[Stored data entries]

____________________

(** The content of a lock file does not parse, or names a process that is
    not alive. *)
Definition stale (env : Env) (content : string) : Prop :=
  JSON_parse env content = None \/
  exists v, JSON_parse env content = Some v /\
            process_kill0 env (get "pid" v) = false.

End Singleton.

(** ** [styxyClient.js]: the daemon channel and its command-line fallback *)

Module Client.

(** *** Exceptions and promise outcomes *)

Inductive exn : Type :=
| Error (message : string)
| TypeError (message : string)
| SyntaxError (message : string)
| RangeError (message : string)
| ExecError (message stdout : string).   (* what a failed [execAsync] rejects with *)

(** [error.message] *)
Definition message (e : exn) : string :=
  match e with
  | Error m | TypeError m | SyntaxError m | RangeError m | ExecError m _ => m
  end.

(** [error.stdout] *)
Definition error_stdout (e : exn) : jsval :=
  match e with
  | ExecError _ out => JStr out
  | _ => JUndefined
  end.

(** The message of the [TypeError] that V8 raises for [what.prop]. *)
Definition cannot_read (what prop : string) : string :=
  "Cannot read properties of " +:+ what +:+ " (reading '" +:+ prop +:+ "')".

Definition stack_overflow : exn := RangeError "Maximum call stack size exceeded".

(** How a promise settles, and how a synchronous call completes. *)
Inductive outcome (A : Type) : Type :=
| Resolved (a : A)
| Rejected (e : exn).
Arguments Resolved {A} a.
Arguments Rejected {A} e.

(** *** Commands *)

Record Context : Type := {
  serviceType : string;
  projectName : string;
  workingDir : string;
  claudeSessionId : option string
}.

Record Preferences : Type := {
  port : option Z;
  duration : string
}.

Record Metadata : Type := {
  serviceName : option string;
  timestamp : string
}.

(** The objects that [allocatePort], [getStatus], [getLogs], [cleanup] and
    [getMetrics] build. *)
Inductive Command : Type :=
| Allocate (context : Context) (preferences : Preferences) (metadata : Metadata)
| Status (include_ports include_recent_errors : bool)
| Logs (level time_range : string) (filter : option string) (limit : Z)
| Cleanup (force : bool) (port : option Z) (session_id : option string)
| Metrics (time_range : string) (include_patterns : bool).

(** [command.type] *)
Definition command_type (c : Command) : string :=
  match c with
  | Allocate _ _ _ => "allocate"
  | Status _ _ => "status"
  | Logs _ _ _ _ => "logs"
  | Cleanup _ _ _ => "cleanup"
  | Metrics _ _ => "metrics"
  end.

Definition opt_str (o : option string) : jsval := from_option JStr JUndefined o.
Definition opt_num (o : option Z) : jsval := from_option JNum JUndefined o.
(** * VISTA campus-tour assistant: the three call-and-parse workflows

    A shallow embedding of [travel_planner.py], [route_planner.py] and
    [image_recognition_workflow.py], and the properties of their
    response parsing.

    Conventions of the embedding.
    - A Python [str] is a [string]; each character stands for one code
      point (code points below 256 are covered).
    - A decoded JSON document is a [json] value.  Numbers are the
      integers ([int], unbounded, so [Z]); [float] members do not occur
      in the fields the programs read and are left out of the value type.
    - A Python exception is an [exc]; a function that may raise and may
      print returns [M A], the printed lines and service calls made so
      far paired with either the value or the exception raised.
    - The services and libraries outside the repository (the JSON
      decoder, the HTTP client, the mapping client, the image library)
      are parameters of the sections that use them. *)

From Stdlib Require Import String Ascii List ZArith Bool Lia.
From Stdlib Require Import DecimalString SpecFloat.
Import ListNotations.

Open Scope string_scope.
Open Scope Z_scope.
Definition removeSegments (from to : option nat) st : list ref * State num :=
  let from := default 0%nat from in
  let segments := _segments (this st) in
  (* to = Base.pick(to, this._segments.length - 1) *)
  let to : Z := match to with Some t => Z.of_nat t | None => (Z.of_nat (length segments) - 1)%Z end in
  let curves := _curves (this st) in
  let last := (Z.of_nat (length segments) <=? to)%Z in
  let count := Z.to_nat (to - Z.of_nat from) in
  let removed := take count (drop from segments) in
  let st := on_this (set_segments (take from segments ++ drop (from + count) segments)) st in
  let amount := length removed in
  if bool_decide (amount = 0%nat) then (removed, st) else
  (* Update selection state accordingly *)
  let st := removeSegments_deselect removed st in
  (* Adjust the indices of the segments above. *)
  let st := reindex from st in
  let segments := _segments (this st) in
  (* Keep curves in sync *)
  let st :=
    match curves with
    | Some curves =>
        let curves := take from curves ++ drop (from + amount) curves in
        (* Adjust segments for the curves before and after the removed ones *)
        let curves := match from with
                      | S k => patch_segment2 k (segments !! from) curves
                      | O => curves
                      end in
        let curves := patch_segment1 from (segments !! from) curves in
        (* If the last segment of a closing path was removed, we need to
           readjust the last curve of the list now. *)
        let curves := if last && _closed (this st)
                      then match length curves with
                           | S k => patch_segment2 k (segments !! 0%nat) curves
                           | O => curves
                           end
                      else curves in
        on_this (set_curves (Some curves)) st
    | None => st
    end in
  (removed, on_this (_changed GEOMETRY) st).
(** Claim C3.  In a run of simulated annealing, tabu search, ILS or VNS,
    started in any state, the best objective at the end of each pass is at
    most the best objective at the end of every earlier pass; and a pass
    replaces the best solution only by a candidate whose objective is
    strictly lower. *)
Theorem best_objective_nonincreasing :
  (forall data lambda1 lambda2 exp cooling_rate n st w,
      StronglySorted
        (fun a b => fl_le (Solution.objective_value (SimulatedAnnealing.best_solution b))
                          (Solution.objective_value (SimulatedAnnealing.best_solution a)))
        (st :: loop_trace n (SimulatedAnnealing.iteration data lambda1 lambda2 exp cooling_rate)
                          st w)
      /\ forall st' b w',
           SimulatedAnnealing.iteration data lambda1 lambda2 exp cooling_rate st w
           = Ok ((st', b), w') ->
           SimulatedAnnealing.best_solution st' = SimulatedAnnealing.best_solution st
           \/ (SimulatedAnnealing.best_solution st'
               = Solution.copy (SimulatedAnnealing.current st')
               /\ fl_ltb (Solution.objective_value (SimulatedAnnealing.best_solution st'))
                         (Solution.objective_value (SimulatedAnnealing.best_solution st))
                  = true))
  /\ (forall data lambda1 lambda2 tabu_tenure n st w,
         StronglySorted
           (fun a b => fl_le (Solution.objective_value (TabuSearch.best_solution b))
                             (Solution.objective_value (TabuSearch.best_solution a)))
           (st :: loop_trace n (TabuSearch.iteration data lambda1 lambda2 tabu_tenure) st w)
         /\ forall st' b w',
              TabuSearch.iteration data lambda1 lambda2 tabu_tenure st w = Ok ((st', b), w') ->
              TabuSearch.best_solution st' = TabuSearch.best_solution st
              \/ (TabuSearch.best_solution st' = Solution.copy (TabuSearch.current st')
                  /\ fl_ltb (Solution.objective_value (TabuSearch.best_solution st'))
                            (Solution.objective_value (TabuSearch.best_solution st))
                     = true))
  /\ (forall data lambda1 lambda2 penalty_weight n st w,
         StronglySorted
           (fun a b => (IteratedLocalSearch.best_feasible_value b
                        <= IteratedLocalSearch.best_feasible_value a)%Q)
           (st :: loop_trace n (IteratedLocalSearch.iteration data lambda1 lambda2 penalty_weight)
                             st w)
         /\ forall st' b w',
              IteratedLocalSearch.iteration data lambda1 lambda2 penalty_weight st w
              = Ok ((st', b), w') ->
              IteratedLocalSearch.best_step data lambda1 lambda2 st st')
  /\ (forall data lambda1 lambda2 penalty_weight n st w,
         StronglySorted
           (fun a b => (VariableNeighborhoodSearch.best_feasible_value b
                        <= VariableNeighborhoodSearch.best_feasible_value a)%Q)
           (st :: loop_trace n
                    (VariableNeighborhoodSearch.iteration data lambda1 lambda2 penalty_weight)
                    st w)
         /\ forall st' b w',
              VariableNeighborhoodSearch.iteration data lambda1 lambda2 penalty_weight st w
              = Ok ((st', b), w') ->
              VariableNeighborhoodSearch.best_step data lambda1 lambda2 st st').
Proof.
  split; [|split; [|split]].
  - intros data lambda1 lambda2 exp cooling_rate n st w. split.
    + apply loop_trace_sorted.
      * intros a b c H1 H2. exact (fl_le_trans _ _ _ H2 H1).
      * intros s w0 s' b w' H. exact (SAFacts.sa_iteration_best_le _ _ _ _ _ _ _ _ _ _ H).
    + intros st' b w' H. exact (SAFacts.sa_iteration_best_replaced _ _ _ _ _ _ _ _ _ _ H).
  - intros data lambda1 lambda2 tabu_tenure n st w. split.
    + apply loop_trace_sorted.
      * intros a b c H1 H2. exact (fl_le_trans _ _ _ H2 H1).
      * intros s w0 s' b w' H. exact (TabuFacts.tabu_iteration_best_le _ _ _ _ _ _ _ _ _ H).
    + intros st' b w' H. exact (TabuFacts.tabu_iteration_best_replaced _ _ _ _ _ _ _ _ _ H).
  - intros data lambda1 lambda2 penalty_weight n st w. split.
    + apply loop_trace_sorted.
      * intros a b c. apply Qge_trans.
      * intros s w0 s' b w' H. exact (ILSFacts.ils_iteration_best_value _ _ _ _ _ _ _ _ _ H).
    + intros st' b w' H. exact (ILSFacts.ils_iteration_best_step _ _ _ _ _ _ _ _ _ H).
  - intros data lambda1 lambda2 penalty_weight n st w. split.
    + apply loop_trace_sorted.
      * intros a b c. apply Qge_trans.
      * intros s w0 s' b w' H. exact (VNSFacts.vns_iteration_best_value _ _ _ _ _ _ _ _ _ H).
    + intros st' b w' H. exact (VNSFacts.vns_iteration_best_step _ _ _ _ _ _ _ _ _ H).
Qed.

____________________

Work required: Reproduce the entries above exactly, but only the lines between the line holding "<= IteratedLocalSearch.best_feasible_value a)%Q)" and the line holding "(fun a b => (VariableNeighborhoodSearch.best_feasible_value", inclusive.

Result:
                        <= IteratedLocalSearch.best_feasible_value a)%Q)
           (st :: loop_trace n (IteratedLocalSearch.iteration data lambda1 lambda2 penalty_weight)
                             st w)
         /\ forall st' b w',
              IteratedLocalSearch.iteration data lambda1 lambda2 penalty_weight st w
              = Ok ((st', b), w') ->
              IteratedLocalSearch.best_step data lambda1 lambda2 st st')
  /\ (forall data lambda1 lambda2 penalty_weight n st w,
         StronglySorted
           (fun a b => (VariableNeighborhoodSearch.best_feasible_value b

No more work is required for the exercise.